Câmbio Powershift do Ford New Fiesta (Acervo/Quatro Rodas)
A solução para esta falha seria a adoção de um novo vedador da transmissão com fluorocarbono em veículos zero-quilômetro.
Já os modelos usados (Fiesta e EcoSport 2013 e 2014, e Focus 2014) afetados pelo problema receberiam uma nova embreagem gratuitamente, além da extensão da garantia de três para cinco anos, ou 160 mil quilômetros rodados – o que ocorresse primeiro.
Neste ano veio à tona que a Ford tinha ciência dos problemas relacionados do câmbio Powershift antes mesmo de colocar à venda os Fiesta e Focus envolvidos no caso.
Atualmente, a fabricante é alvo de ações coletivas nos EUA, que alegam que os clientes foram defraudados. Apesar das negações da Ford, há também ações coletivas na Austrália e Tailândia.
O tempo passou. O EcoSport passou a ser equipado por um novo câmbio automático de seis marchas e Focus e Fiesta deixaram de ser vendidos no Brasil. Mas a transmissão 6DCT250 ainda está presente em carros novos.
Caoa Chery Tiggo 7 (Acervo/Quatro Rodas)
No início de 2017 (meses antes da Qoros ter seu controle vendido ao Baoneng Group), a Chery anunciou parceria com a Getrag para o fornecimento de seu câmbio de dupla embreagem para o Tiggo 7.
O câmbio é o mesmo 6DCT250, ou seja, o velho Powershift, mas desta vez fabricado pela Getrag-Magna em Nanchang, sendo também usado por modelos de Great Wall, Geely e até pelo Jiangling Yusheng S330 (que veremos no Brasil como Ford Territory, embora este último utilize câmbio CVT na China e ainda não se saiba qual trem de força utilizará em nosso país).
Lista mostra todos os carros chineses equipados com o câmbio 6DCT250 (Internet/Reprodução)
Além de exaltar as trocas de marcha em 0,2 segundo e a redução de 10% no consumo na comparação com o câmbio manual disponível até então, a Chery afirma que a transmissão DCT adotada em seu SUV já conta com um novo conjunto de embreagens que incorpora o chamado “amortecedor K2” e materiais com melhor desempenho térmico.
O objetivo disso é diminuir reações abruptas da transmissão, reduzir o ruído e garantir trocas de marcha mais suaves.
Versão usada pela Chery tem embreagem diferente (Reprodução/Chery)
Além disso, a unidade de gerenciamento da transmissão tem calibração específica para os carros da Chery.
Na prática, não deixa de ser um câmbio Getrag Powershift.

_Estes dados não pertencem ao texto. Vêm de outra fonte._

(* ===== verification/Dialogue.v ===== *)
(** * A client and its server

    The composition of the two ends of a connection: what the client sends for an
    operation is what the daemon plans, and what it returns is the daemon's
    answer to that request; and what happens when a reply comes late or exceeds
    the negotiated frame bound. *)

From Stdlib Require Import Strings.Byte.
From S2P Require Import Prelude Outcome Ids Lifecycle Policy Wire Model Codecs State Ledger Changes.
From S2P Require Import PlanFabric Operations WellFormed Snapshot Store Journal Recovery Frames Protocol Replies Daemon.
From S2P Require Import Applicable Steps Crash Service Net Server Sessions Client.

(** ** Bytes on their way *)

(** The chunks in which [data] arrives: none empty, none larger than a receive
    buffer or a frame. *)
Record delivers (max : N) (data : bytes) (chunks : list bytes) : Prop := {
  dl_data : mjoin chunks = data;
  dl_chunks : Forall (fun chunk => chunk <> [] /\ blen chunk <= kReceiveChunk /\ blen chunk <= frame_bound max) chunks;
}.

Lemma recv_arrived data :
  data <> [] -> blen data <= kReceiveChunk -> recv_some (Arrived data) true kReceiveChunk = (IoStatus.Ok, data).
Proof.
  intros Hne Hle. unfold recv_some. cbn [negb]. change (N.shiftl 1 20 <? kReceiveChunk) with false. cbv iota.
  rewrite take_ge by (unfold blen in Hle; lia). by rewrite bool_decide_eq_false_2.
Qed.

(** A frame that a decoder waits for is not complete before its last chunk. *)
Lemma frame_head_chunk max data chunk chunks payload :
  frame_head max (data ++ mjoin (chunk :: chunks)) = Frame payload [] ->
  Forall (fun c => c <> []) chunks ->
  (chunks = [] /\ frame_head max (data ++ chunk) = Frame payload []) \/ frame_head max (data ++ chunk) = Waiting.
Proof.
  intros Hf Hne. change (mjoin (chunk :: chunks)) with (chunk ++ mjoin chunks) in Hf. rewrite app_assoc in Hf.
  pose proof (frame_head_app max (data ++ chunk) (mjoin chunks)) as Happ. rewrite Hf in Happ.
  destruct (frame_head max (data ++ chunk)) as [|e s|p rest]; [by right|done|left].
  injection Happ as -> Hrest. symmetry in Hrest. apply app_eq_nil in Hrest as [-> Hj]. split; [|done].
  destruct chunks as [|c chunks]; [done|]. apply Forall_cons in Hne as [Hc _].
  change (mjoin (c :: chunks)) with (c ++ mjoin chunks) in Hj. by apply app_eq_nil in Hj as [? _].
Qed.

(** What [await_frame] does not touch. *)
Definition fixed (c : FabricClient) : bool * ClientOptions * HelloReply * N :=
  (fc_connected c, fc_options c, fc_hello c, fc_sequence c).
(* ===== verification/Control.v ===== *)
(** * The control program (apps/isfctl/main.cpp)

    The operator's program: one connection, the command that the first word
    names, an exit code.  A command reads what it needs, makes at most one
    mutation, and is a function from its arguments, the greeting of the daemon
    and what is drawn at random to a [Program].  What is printed is left out. *)

From Stdlib Require Import Strings.Byte.
From S2P Require Import Prelude Outcome Ids Lifecycle Capacity Policy Wire Model Codecs State Ledger Changes.
From S2P Require Import Invariants PlanFabric PlanGrants Operations WellFormed Digest Snapshot Store Frames.
From S2P Require Import Protocol Replies Daemon Applicable Steps Crash Service Net Server Client Dialogue Cli.
From S2P Require Import Programs.

(** What the clock says and what is drawn. *)
Record ControlInputs := mkControlInputs {
  ci_now : N;
  ci_incarnation : Incarnation;
  ci_attestation : AttestationId;
  ci_oversubscription : OversubscriptionId;
  ci_request : RequestId;
  ci_verification : VerificationId;
}.

Definition kInspections : list bytes :=
  [str "status"; str "sites"; str "paths"; str "grants"; str "ledger"; str "digest"; str "verify"; str "snapshot";
   str "probe"].

Definition kMutations : list bytes :=
  [str "site-register"; str "site-state"; str "path-register"; str "path-state"; str "attest"; str "oversubscribe";
   str "policy-install"; str "epoch-bump"; str "grant-propose"; str "grant-evaluate"; str "grant-reserve";
   str "grant-activate"; str "grant-degrade"; str "grant-withdraw"; str "grant-retire"; str "grant-cancel";
   str "grant-ack"; str "grant-verify"; str "grant-reconcile"; str "tick"].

Mas, após quase dez anos de mercado e tantas aplicações (bem e malsucedidas), pode ser que já tenha resolvido seus vícios.
– (Getrag/Reprodução)
Em tempos atuais, o 6DCT250 é o único câmbio de dupla embreagem fabricado na China pela Magna. Seu foco no ocidente é uma nova geração de transmissões de dupla embreagem lançada em 2015.
As 6DCT150, 6DCT200 e 7DCT300 são modulares, têm embreagens úmidas e trabalham com atuadores eletro-hidráulicos (com bomba que atua sob demanda), misturando características das 6DCT450 e 6DCT250.

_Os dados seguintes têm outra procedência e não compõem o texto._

(** A first start: where there is no file yet, a daemon with a valid policy
    creates an empty log and serves it with an authority that [verify_invariants]
    accepts. *)
Lemma first_start_serves o os now :
  sta_open os = all_well -> policy_wf (do_policy o) -> u64_ok (epoch_value (do_epoch o)) ->
  validate (do_policy o) = Status.Ok -> records_bounded (do_store o) ->
  id_wf (raw (do_incarnation o)) -> id_wf (raw (sta_incarnation os)) ->
  exists d, start os o (mkFiles None None None) now = (Ok d, mkFiles (Some (file_header (sta_store_id os))) None None) /\
    serves (sta_store_id os) [] d /\ d_authority d = new_authority (sta_incarnation os) (replay_config o) /\
    verify_invariants (d_authority d) = Status.Ok /\ d_options d = o.
Proof.
  intros Hwell Hp He Hpol Hbounded Horigin Hrandom. pose proof (proj1 Hbounded) as (H1 & H2 & H3 & _).
  pose proof (new_authority_verified o (sta_incarnation os) Hp He Hpol) as Hverified.
  eexists. split_and!.
  - unfold start. rewrite Hpol, Hwell. cbn [is_ok negb].
    rewrite (proj2 (N.eqb_neq _ 0)), (proj2 (N.eqb_neq _ 0)), (proj2 (N.eqb_neq _ 0)) by lia. cbn [orb].
    change (settle (sta_settle os) (mkFiles None None None)) with (mkFiles None None None, Status.Ok).
    change (is_ok Status.Ok) with true. cbn [negb f_primary f_fresh f_previous].
    rewrite open_created by exact (proj1 Hbounded). cbn [rr_report headless rep_fidelity].
    unfold apply_replay. cbn [servable negb rr_actions headless replay_actions mbind expected_bind].
    rewrite new_authority_historical, Hverified. change (is_ok Status.Ok) with true. cbn [negb guard_fail mbind expected_bind].
    reflexivity.
  - clear Hverified. split; cbn [opened_daemon d_authority d_store d_options d_durability_failed].
    + by apply new_authority_sound.
    + by apply new_authority_reloads.
    + exists scan_start. apply represents_created.
    + by apply rebuilds_empty.
    + reflexivity.
    + exact Hbounded.
    + rewrite length_log_image. destruct Hbounded as (_ & [H8 _] & Hroom). change (blen (frames zero_chain 1 [])) with 0. lia.
    + exact Horigin.
    + by apply new_authority_incarnation.
    + reflexivity.
  - reflexivity.
  - exact Hverified.
  - reflexivity.
Qed.

(** ** Properties *)

(** C4: a restart gives the authority back.  Over the files of a daemon in
    service, or of one whose compaction has lost its file, that died or was
    stopped, [start] succeeds under any incarnation when the lost authority was in
    order, its policy does not tie Active grants to their verification, and the
    calls of the operating system at the start succeed: the new
    daemon serves a log that was on disk, its authority is the lost one up to
    recovery marks, and every path has the ledger it had. *)
Theorem restart_recovers id es d files o os now :
  serves id es d \/ stalled id es d -> left_by d files -> same_recovery (d_options d) o ->
  sta_settle os = settled -> sta_open os = all_well ->
  id_wf (raw (do_incarnation o)) -> id_wf (raw (sta_incarnation os)) -> validate (do_policy o) = Status.Ok ->
  require_verification_for_active (policy (d_authority d)) = false ->
  verify_invariants (d_authority d) = Status.Ok ->
  exists id' es' d', start os o files now = (Ok d', mkFiles (Some (log_image id' es')) None None) /\
    serves id' es' d' /\ d_authority d' ≡ d_authority d /\
    forall p, ledger (d_authority d') p = ledger (d_authority d) p.
Proof.
  intros Hd Hfiles Ho Hsettle Hwell Horigin Hrandom Hpol Hv Hok.
  assert (sound (d_authority d) /\ reloads (d_authority d) /\ records_bounded (do_store (d_options d)))
    as (Hsound & Hrl & Hbounded) by (destruct Hd as [[]|[]]; by split_and!).
  rewrite <-(sr_store _ _ Ho) in Hbounded.
  destruct (left_reopens id es d files o (sta_store_id os) Hd Hfiles Ho) as (id' & file & Hs & Hreopens).
  destruct (start_reopens o os Hsettle Hwell Hpol Hbounded Horigin Hrandom id' file (d_authority d)
    files now Hs Hreopens Hsound Hrl Hv Hok) as (es' & d' & Hstart & Hd' & Hequiv & _).
  exists id', es', d'. split_and!; [exact Hstart|exact Hd'|exact Hequiv|].
  intros p. apply equiv_ledger; [by symmetry|by apply (sound_inputs _ Hsound)].
Qed.

(** C27: a failed commit neither loses the log nor frees capacity.  Whatever a
    later crash cuts off its records, an operator's reconciliation apart, the store
    opens again, as long as the log has room to close the intent and the calls of
    the operating system at the opening succeed; and the replay gives an authority in which every
    grant that held capacity holds it still, or the authority after the
    mutation. *)
Theorem failed_commit_recovers id es a op m arb d random cut :
  broken_at id es a op m arb d -> is_reconcile op = false ->
  (forall number now, room_to_close (do_store (d_options d)) id (failed_log es (d_options d) m arb number now)) ->
  (length (log_image id es) <= cut)%nat ->
  exists file b, st_file (d_store d) = Some file /\ reopens (d_options d) id random (take cut file) b /\
    (keeps_capacity a b \/ apply a (m_changes m) arb = (b, Status.Ok)).
Proof.
  intros Hbroken Hrec Hroom Hcut.
  destruct (failed_commit_reopens id es a op m arb d random cut Hbroken Hroom Hcut) as (file & b & Hf & Hb & Hwhich).
  exists file, b. split_and!; [done..|]. destruct Hbroken as [_ Hop Harb Hp [Hsound _ _ _ _ _] _].
  destruct Hwhich as [->|[Hw|Hw]]; [by left|left|by right]. by eapply (effective_keeps a op arb m).
Qed.

(** ** Witnesses *)

Lemma sample_checked :
  validate (do_policy sample_options) = Status.Ok /\
  require_verification_for_active (policy sample_rebuilt) = false /\
  verify_invariants sample_rebuilt = Status.Ok.
Proof. by split_and!; vm_compute. Qed.

Definition sample_start : StartAnswers :=
  mkStartAnswers settled all_well (Sample.id 1) (Sample.id 900) 0.

(** The sample daemon was stopped, its mark cut off, and starts as another
    process. *)
Definition sample_next_options : DaemonOptions :=
  mkDaemonOptions (do_policy sample_options) (do_epoch sample_options) (Sample.id 901) (do_store sample_options)
    (do_max_changes_in_reply sample_options) false true.

Lemma restart_recovers_witness :
  serves (Sample.id 500) sample_filling sample_daemon /\
  exists id es d, start sample_start sample_next_options (disk (stop 50 sample_daemon 35)) 40 =
      (Ok d, mkFiles (Some (log_image id es)) None None) /\
    forall p, ledger (d_authority d) p = ledger sample_rebuilt p.
Proof.
  split; [exact sample_serves|].
  assert (id_wf (raw (sta_incarnation sample_start))) as Hrandom by by vm_compute.
  assert (id_wf (raw (do_incarnation sample_next_options))) as Horigin by by vm_compute.
  destruct sample_checked as (Hpol & Hv & Hok).
  assert (serves (Sample.id 500) sample_filling sample_daemon \/ stalled (Sample.id 500) sample_filling sample_daemon)
    as Hd by (left; exact sample_serves).
  assert (left_by sample_daemon (disk (stop 50 sample_daemon 35))) as Hleft
    by (right; exists 50%nat, 35; split; [by vm_compute|reflexivity]).
  assert (same_recovery (d_options sample_daemon) sample_next_options) as Hsame by by split.
  destruct (restart_recovers (Sample.id 500) sample_filling sample_daemon (disk (stop 50 sample_daemon 35))
    sample_next_options sample_start 40 Hd Hleft Hsame eq_refl eq_refl Horigin Hrandom Hpol Hv Hok)
    as (id & es & d & Hstart & _ & _ & Hledger).
  exists id, es, d. split; [exact Hstart|exact Hledger].
Defined.

Lemma length_frames chain seq es :
  length (frames chain seq es) = sum_list_with (fun e => 88 + length (entry_payload e))%nat es.
Proof.
  revert chain seq. induction es as [|e es IH]; intros chain seq; [done|]. cbn [frames sum_list_with].
  rewrite length_app, IH. unfold entry_frame. rewrite length_record_frame.
  unfold kStoreRecordHeaderBytes, kStoreChainBytes. lia.
Qed.

Lemma length_failed_log id es o m arb number now :
  blen (log_image id (failed_log es o m arb number now)) =
  blen (log_image id es) + blen (encode_intent_payload 0 arb (m_changes m)) + 184.
Proof.
  unfold log_image, failed_log, blen. rewrite !length_app, !length_frames, sum_list_with_app.
  cbn [sum_list_with entry_payload].
  unfold encode_intent_payload, w_u64. rewrite !length_app, !length_w_le. lia.
Qed.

Além disso, as caixas 200 e 300 têm variantes para aplicações híbridas.
Por sinal, a 7DCT300 é a nova Steptronic de sete marchas usada pelos BMW e Mini com tração dianteira. No Brasil, esteve presente nos primeiros X2 a gasolina e agora pelos novos Mini Cooper. Já a Renault o chama de câmbio EDC na Europa.